**INSTRUCTIONS TO FOLLOW:** Take from the data every line in which the word "unfold" is found.

[Stored data entries]
(** The descriptor has events and becomes active. *)
Lemma ready_step pre x l t p L n r : pumping pre (x :: l) t p L -> x ∈ l0 -> r_io t.2 !! x = Some n -> 0 <= ev_poll n ->
  revents_at pe (ev_poll n) = Some r -> r <> 0 ->
  exists t' L', on_heap (put_io t x (set_poll (set_masks n (nb_mask n) (poll_flags r)) (-1))) (fun h => list_move_tail h x active) = Ret t' /\
    pumping pre l t' p L'.
Proof.
  intros [Hp W Hl A Al Cl C R O Rv P T Kp D] Hx Hn Hev Hr Hr0.
  pose proof (re_ring _ _ (wf_repr _ _ W) _ _ Hl) as [Hnd _]. apply NoDup_cons in Hnd as [_ Hnd].
  apply NoDup_app in Hnd as (Hndp & Hdis & Hndl). apply NoDup_cons in Hndl as [Hxl Hndl].
  assert (x ∉ pre) as Hxp by (intros H; apply (Hdis x H); set_solver).
  assert (on L inactive x) as Hix by (exists (pre ++ x :: l); set_solver).
  destruct (ready_moved t L x n r W Hn Hix) as (t' & E1 & S & Ei & Ep & Ee & Ec). exists t', (moved x active L). split; [exact E1|].
  pose proof (polled_ready t L x n r t' _ W P Hn Hix S) as P'. pose proof (put_poll_quiet t x n (-1) Hn) as Q.
  assert (forall y, y <> x -> r_io t'.2 !! y = r_io t.2 !! y) as Hsame by (intros y Hy; by rewrite Ei, lookup_insert_ne).
  pose proof (watched_but t t' x Hsame) as Hflt. destruct (wf_node _ _ W x ltac:(by eexists)) as [Nx Hxh].
  destruct S as [W' V LV OT ON Qs]. split.
  - by rewrite Ep.
  - done.
  - unfold moved. rewrite lookup_alter_ne, without_lookup, decide_False by (first [done|intros <-; apply Hxh, is_head; tauto]).
    rewrite Hl. transitivity (Some (filter (fun y : nat => y <> x) (pre ++ x :: l))); [done|]. by rewrite filter_out.
  - done.
  - unfold allocs_ok. by rewrite Ee.
  - by rewrite Ec.
  - by rewrite Hflt.
  - rewrite Hflt by set_solver. rewrite filter_app in R |- *. rewrite length_app in *.
    assert (is_watched t x = true) as Ew by (unfold is_watched; rewrite Hn; by apply Z.leb_le).
    rewrite filter_cons_True in R by done. cbn [length] in R. lia.
  - intros q y m Hq Hd Hy Hm. destruct (decide (y = x)) as [->|Hne].
    + rewrite Ei, lookup_insert_eq in Hm. injection Hm as <-. unfold poll_off. cbn. lia.
    + apply (O q y); [done|done|by apply ON|by rewrite <- Hsame].
  - done.
  - done.
  - intros y Hy. rewrite Hsame by (intros ->; done). apply T. set_solver.
  - intros y m Hy Hm. apply Kp; [done|]. rewrite <- Hsame; [done|]. intros ->. done.
  - intros y m v r' Hy Hyl Hm Hev' Hr' Hv. destruct (decide (y = x)) as [->|Hne].
    + rewrite <- T, Hn in Hm by set_solver. injection Hm as <-. rewrite Hr in Hr'. injection Hr' as <-.
      unfold answered. rewrite (proj2 (Z.eqb_neq r 0) Hr0). rewrite V. unfold view in Hv. rewrite <- T, Hn in Hv by set_solver.
      cbn in Hv. injection Hv as <-. done.
    + rewrite OT by done. rewrite (quiet_view _ _ L y Q). apply (D y m v r'); [done|set_solver|done..].
Qed.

**YOUR RESPONSE:**
  - unfold moved. rewrite lookup_alter_ne, without_lookup, decide_False by (first [done|intros <-; apply Hxh, is_head; tauto]).
  - unfold allocs_ok. by rewrite Ee.
    assert (is_watched t x = true) as Ew by (unfold is_watched; rewrite Hn; by apply Z.leb_le).
    + rewrite Ei, lookup_insert_eq in Hm. injection Hm as <-. unfold poll_off. cbn. lia.
      unfold answered. rewrite (proj2 (Z.eqb_neq r 0) Hr0). rewrite V. unfold view in Hv. rewrite <- T, Hn in Hv by set_solver.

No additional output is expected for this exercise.